### Task goal
Lines to restate from the data below: from the one containing "(** * things3-mcp: the" to the one containing "are the UTF-8", both included. Give them again exactly, and only them.

:: Records for this task ::

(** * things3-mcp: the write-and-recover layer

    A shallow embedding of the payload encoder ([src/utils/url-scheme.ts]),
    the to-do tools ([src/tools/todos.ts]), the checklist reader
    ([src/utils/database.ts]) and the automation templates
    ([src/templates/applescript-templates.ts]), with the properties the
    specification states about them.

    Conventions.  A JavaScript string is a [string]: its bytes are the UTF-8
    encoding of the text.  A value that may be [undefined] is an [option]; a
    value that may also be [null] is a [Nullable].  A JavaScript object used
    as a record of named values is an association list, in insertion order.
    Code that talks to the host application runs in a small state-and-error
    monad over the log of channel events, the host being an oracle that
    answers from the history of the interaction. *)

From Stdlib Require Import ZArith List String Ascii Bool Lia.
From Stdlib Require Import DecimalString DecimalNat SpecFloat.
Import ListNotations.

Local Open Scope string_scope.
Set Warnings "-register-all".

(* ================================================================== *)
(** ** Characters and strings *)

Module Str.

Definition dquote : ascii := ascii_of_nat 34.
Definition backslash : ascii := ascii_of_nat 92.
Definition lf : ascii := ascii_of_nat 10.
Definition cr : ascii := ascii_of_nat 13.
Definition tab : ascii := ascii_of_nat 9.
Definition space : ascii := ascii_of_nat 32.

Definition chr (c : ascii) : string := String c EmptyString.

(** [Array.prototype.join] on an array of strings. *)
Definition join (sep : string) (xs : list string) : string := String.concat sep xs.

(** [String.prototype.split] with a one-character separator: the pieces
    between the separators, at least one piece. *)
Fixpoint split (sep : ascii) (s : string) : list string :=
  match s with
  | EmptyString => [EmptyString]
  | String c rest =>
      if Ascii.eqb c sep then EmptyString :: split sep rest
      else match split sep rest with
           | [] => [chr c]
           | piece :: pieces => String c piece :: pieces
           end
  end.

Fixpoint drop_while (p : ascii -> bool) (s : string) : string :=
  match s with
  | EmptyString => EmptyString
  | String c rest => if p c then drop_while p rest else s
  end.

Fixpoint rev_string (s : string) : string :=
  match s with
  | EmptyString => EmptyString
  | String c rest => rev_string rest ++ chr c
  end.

:::
:: Records for this task ::

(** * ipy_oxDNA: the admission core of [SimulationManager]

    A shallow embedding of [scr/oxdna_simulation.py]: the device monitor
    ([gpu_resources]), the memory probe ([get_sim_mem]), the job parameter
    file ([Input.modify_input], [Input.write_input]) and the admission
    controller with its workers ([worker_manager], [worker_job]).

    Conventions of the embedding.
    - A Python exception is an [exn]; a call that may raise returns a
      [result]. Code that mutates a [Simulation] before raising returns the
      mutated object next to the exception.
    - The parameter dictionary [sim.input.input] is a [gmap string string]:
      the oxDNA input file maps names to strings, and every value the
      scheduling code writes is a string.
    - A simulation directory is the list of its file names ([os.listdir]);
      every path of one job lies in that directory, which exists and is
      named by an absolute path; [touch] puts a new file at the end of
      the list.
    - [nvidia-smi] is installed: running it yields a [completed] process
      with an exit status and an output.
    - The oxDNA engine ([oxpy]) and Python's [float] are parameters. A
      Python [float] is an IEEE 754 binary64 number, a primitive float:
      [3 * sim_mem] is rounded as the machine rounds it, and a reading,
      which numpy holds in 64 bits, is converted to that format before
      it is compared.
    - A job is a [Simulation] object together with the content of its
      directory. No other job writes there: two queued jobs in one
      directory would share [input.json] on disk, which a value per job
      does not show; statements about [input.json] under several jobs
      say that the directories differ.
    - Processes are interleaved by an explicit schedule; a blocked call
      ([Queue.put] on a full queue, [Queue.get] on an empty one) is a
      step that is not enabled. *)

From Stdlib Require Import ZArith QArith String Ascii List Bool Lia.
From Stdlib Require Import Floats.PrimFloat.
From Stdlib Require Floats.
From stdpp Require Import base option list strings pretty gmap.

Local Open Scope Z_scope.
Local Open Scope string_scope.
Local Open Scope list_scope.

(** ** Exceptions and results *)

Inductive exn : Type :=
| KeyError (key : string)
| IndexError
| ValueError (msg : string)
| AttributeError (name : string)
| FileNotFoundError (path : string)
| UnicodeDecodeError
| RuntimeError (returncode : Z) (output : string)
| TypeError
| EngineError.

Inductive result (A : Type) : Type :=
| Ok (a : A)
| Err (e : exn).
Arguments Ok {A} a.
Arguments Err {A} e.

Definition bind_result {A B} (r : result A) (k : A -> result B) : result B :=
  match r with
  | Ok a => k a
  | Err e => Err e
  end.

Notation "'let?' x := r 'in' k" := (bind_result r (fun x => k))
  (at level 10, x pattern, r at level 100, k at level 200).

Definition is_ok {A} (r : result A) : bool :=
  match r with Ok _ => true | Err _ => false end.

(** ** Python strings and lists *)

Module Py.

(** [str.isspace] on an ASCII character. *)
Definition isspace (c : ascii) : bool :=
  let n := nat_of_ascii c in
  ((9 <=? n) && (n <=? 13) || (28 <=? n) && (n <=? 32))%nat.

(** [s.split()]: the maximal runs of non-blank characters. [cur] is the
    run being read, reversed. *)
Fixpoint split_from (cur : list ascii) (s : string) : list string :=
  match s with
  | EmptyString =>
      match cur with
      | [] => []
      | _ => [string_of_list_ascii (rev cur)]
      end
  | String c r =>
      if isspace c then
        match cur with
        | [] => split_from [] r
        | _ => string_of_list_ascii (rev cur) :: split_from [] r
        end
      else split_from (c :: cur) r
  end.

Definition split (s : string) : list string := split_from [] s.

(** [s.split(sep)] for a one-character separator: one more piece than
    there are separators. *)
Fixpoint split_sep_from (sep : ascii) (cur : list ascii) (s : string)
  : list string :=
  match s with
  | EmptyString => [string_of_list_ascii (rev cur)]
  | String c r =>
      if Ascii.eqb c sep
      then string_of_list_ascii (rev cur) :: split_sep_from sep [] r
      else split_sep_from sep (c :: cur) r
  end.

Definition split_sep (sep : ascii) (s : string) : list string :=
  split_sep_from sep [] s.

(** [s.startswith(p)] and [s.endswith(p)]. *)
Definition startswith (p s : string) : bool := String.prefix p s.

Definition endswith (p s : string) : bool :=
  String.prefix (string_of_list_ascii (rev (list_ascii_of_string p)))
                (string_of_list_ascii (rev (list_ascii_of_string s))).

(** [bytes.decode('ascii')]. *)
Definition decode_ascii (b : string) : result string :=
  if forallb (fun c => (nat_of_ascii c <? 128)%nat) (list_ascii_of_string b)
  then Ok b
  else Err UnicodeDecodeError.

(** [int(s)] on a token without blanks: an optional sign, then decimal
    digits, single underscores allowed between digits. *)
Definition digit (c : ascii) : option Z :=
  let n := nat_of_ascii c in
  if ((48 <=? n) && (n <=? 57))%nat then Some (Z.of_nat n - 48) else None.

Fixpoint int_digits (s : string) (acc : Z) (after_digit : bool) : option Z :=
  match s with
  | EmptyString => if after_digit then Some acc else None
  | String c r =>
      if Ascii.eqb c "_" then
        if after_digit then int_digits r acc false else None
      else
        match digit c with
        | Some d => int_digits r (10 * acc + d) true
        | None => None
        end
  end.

:::
:: Records for this task ::

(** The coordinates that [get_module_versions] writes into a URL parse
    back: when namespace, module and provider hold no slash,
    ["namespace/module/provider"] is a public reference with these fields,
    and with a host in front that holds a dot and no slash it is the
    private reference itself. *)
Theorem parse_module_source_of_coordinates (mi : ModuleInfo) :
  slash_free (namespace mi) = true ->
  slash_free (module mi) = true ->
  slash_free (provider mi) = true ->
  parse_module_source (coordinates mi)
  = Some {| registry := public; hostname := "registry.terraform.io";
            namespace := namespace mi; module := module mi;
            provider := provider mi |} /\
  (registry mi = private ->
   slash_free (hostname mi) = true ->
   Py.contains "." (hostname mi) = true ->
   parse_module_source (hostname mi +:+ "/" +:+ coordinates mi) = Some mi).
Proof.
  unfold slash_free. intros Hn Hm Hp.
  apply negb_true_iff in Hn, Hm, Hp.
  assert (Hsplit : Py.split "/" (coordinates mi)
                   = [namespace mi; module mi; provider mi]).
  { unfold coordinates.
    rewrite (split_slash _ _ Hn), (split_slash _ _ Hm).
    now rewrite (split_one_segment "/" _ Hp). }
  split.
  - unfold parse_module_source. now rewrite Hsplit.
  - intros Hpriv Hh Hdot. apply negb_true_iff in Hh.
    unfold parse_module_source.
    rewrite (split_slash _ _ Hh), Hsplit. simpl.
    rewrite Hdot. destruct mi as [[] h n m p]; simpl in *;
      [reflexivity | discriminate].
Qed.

:::

### Answer to this problem
(** * things3-mcp: the write-and-recover layer

    A shallow embedding of the payload encoder ([src/utils/url-scheme.ts]),
    the to-do tools ([src/tools/todos.ts]), the checklist reader
    ([src/utils/database.ts]) and the automation templates
    ([src/templates/applescript-templates.ts]), with the properties the
    specification states about them.

    Conventions.  A JavaScript string is a [string]: its bytes are the UTF-8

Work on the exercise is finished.